***** Extracted material *****

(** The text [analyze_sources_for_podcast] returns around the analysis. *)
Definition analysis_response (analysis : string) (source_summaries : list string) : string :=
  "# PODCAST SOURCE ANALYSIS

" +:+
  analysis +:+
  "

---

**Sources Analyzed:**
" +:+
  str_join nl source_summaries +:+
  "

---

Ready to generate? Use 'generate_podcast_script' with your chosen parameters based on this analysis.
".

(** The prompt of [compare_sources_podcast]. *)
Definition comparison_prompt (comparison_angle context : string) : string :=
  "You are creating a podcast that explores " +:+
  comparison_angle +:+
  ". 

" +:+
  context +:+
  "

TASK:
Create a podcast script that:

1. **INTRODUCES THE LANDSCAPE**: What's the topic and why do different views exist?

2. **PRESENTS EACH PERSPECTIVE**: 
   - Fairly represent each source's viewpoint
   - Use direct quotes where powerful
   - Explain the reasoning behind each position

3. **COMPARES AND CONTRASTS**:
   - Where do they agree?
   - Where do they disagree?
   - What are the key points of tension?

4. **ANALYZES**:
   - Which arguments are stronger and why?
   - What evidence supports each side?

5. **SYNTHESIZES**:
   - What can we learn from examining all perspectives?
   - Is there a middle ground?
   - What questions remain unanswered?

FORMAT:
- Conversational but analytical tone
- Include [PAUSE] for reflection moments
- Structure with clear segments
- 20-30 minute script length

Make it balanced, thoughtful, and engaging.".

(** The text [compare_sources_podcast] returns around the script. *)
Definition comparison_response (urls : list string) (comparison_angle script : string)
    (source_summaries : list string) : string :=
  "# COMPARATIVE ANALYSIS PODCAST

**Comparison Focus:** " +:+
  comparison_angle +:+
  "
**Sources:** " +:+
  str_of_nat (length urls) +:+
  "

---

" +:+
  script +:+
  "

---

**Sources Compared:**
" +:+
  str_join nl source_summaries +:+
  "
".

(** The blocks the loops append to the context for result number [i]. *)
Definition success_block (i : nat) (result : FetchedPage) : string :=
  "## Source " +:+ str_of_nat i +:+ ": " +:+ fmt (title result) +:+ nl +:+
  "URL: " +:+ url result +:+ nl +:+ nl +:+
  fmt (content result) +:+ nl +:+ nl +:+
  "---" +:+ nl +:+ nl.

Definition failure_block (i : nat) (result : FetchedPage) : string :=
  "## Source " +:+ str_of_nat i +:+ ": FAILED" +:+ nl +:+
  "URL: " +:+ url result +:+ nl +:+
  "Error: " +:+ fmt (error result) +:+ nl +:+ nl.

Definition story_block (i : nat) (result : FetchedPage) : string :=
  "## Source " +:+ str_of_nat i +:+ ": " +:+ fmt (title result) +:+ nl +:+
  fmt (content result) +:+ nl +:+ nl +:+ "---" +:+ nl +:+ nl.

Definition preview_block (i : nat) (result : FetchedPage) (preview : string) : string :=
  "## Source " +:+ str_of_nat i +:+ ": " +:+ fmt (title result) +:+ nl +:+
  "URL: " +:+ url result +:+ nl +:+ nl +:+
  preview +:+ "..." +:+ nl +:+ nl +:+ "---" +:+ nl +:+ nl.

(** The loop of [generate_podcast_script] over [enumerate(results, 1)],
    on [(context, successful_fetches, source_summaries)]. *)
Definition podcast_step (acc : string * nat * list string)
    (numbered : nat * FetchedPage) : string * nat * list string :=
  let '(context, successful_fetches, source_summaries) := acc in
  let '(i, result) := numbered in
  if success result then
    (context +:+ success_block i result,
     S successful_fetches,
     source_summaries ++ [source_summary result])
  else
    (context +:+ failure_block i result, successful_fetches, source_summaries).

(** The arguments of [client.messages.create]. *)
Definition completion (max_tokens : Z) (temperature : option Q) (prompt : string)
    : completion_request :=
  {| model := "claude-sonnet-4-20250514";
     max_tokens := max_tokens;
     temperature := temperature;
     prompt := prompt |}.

*****

* _Instructions to follow_
Exactly as given, repeat each line above.

* _Response area_
(** The text [analyze_sources_for_podcast] returns around the analysis. *)
Definition analysis_response (analysis : string) (source_summaries : list string) : string :=
  "# PODCAST SOURCE ANALYSIS

" +:+
  analysis +:+
  "

---

**Sources Analyzed:**
" +:+
  str_join nl source_summaries +:+
  "

---

Ready to generate? Use 'generate_podcast_script' with your chosen parameters based on this analysis.
".

(** The prompt of [compare_sources_podcast]. *)
Definition comparison_prompt (comparison_angle context : string) : string :=
  "You are creating a podcast that explores " +:+
  comparison_angle +:+
  ". 

" +:+
  context +:+
  "

TASK:
Create a podcast script that:

1. **INTRODUCES THE LANDSCAPE**: What's the topic and why do different views exist?

2. **PRESENTS EACH PERSPECTIVE**: 
   - Fairly represent each source's viewpoint
   - Use direct quotes where powerful
   - Explain the reasoning behind each position

3. **COMPARES AND CONTRASTS**:
   - Where do they agree?
   - Where do they disagree?
   - What are the key points of tension?

4. **ANALYZES**:
   - Which arguments are stronger and why?
   - What evidence supports each side?

5. **SYNTHESIZES**:
   - What can we learn from examining all perspectives?
   - Is there a middle ground?
   - What questions remain unanswered?

FORMAT:
- Conversational but analytical tone
- Include [PAUSE] for reflection moments
- Structure with clear segments
- 20-30 minute script length

Make it balanced, thoughtful, and engaging.".

(** The text [compare_sources_podcast] returns around the script. *)
Definition comparison_response (urls : list string) (comparison_angle script : string)
    (source_summaries : list string) : string :=
  "# COMPARATIVE ANALYSIS PODCAST

**Comparison Focus:** " +:+
  comparison_angle +:+
  "
**Sources:** " +:+
  str_of_nat (length urls) +:+
  "

---

" +:+
  script +:+
  "

---

**Sources Compared:**
" +:+
  str_join nl source_summaries +:+
  "
".

(** The blocks the loops append to the context for result number [i]. *)
Definition success_block (i : nat) (result : FetchedPage) : string :=
  "## Source " +:+ str_of_nat i +:+ ": " +:+ fmt (title result) +:+ nl +:+
  "URL: " +:+ url result +:+ nl +:+ nl +:+
  fmt (content result) +:+ nl +:+ nl +:+
  "---" +:+ nl +:+ nl.

Definition failure_block (i : nat) (result : FetchedPage) : string :=
  "## Source " +:+ str_of_nat i +:+ ": FAILED" +:+ nl +:+
  "URL: " +:+ url result +:+ nl +:+
  "Error: " +:+ fmt (error result) +:+ nl +:+ nl.

Definition story_block (i : nat) (result : FetchedPage) : string :=
  "## Source " +:+ str_of_nat i +:+ ": " +:+ fmt (title result) +:+ nl +:+
  fmt (content result) +:+ nl +:+ nl +:+ "---" +:+ nl +:+ nl.

Definition preview_block (i : nat) (result : FetchedPage) (preview : string) : string :=
  "## Source " +:+ str_of_nat i +:+ ": " +:+ fmt (title result) +:+ nl +:+
  "URL: " +:+ url result +:+ nl +:+ nl +:+
  preview +:+ "..." +:+ nl +:+ nl +:+ "---" +:+ nl +:+ nl.

(** The loop of [generate_podcast_script] over [enumerate(results, 1)],
    on [(context, successful_fetches, source_summaries)]. *)
Definition podcast_step (acc : string * nat * list string)
    (numbered : nat * FetchedPage) : string * nat * list string :=
  let '(context, successful_fetches, source_summaries) := acc in
  let '(i, result) := numbered in
  if success result then
    (context +:+ success_block i result,
     S successful_fetches,
     source_summaries ++ [source_summary result])
  else
    (context +:+ failure_block i result, successful_fetches, source_summaries).

(** The arguments of [client.messages.create]. *)
Definition completion (max_tokens : Z) (temperature : option Q) (prompt : string)
    : completion_request :=
  {| model := "claude-sonnet-4-20250514";
     max_tokens := max_tokens;
     temperature := temperature;
     prompt := prompt |}.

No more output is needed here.